Этот дневник открывается пометой-заголовком «август 1933 г.»[1606]. Однако сами события августа 1933‐го отражены в нем минимально: в основном перечисляются события, связанные с летним отдыхом в Коктебеле, и строятся планы на будущее. Указывается также на случившуюся в июле болезнь и на то, что с тех пор прошло полтора месяца. Это значит, что «августовский» дневник был начат в сентябре. Упорная борьба со смертельным недугом занимает здесь существенное место, но не господствующее. Писатель пытается читать и размышлять о прочитанном, слушать музыку, переписываться и общаться с друзьями, среди которых большую часть составляют единомышленники-антропософы. Самым близким Белому человеком предстает в дневнике Клавдия Николаевна Бугаева, чувство к которой он переживает с интенсивностью молодожена и передает в терминах мистической экзальтации. Ее присутствие в своей судьбе писатель воспринимает как обретение любви небесной, воплощение которой он долго и безуспешно искал в других земных женщинах, но нашел лишь на склоне лет в «Клоде»:
Клодя, — не могу о ней говорить!
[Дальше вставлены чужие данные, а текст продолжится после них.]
(* ===== verification/Approval.v ===== *)
(** * Approval rules ([brenn-approval-rules/src/lib.rs])

    Which tool invocations run without asking the user. A Bash command line is cut at its
    shell operators by a quote-aware scanner and every piece must be matched by a rule;
    other tools are matched on their serialised input. The regular-expression engine and
    the JSON library are the classes [RegexLib] and [JsonLib]. *)

From S2P Require Import Prelude Text.
From Stdlib Require Import Ascii.

#[local] Open Scope list_scope.

(** [regex]: [RegexBuilder::new(p).size_limit(n).build()], [Regex::is_match] and
    [regex::escape]. *)
Class RegexLib := {
  Regex : Type;
  build : string → N → option Regex;
  is_match : Regex → string → bool;
  escape : string → string;
}.

(** [serde_json]: [Value::get], [Value::as_str], [to_string] and the macro call
    [json!({"command": c})], whose member reads back. *)
Class JsonLib := {
  Value : Type;
  get : Value → string → option Value;
  as_str : Value → option string;
  to_string : Value → string;
  json_command : string → Value;
  get_json_command c : (get (json_command c) "command" ≫= as_str) = Some c;
}.

Module Approval.
Import Text.

(** [ApprovalMatch]. *)
Inductive ApprovalMatch :=
| GlobalTool
| ConfigRule (pattern : string)
| AlwaysAllowRule (pattern : string)
| NoMatch.

(** [ApprovalMatch::is_approved]. *)
Definition is_approved (m : ApprovalMatch) : bool :=
  match m with
  | NoMatch => false
  | _ => true
  end.

(** [ApprovalMatch::description]. *)
Definition description (m : ApprovalMatch) : string :=
  match m with
  | GlobalTool => "global read-only tool"
  | ConfigRule _ => "config rule"
  | AlwaysAllowRule _ => "always-allow rule"
  | NoMatch => "no match"
  end.

Definition MAX_PATTERN_LEN : N := 512.
Definition REGEX_SIZE_LIMIT : N := 10000.

Definition MULTI_SUBCOMMAND_TOOLS : list string :=
  ["git"; "cargo"; "npm"; "npx"; "gh"; "docker"; "podman"; "make"; "kubectl"; "systemctl";
   "journalctl"; "apt"; "dnf"; "pip"; "uv"]%string.

Definition GLOBAL_AUTO_APPROVE_TOOLS : list string :=
  ["Read"; "Glob"; "Grep"; "ToolSearch"]%string.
Крик восторга — спирает мне грудь. В эти дни моей болезни вместо нея вижу — два расширенных глаза: и из них — лазурная бездна огня. Она — мой голубой цветок, уводящий в небо. Родная, милая, бесконечно близкая! За эти три года я думал не раз: есть же предел близости, створения души с душой! И — нет: нет этого предела! Беспредельно слияние души с душой для меня. «Я», мое «я» — только отблеск ея взволнованной жизни: Мой вешний свет, Мой светлый цвет, — Я полн тобой: Тобой, — судьбой. И — Редеет мгла, в которой ты меня Едва найдя, сама изнемогая, Воссоздала влиянием огня, Сиянием меня во мне слагая. <…> Моя милая подарила меня семьей; мне тепло с новыми родными; к Анне Алексеевне у меня чувство сына к матери; Ек<атерина> Алекс<еевна> пленяет трогательной добротой; с Влад<имиром> Ник<олаевичем> уютно. Спасибо, родная, и за семью![1607]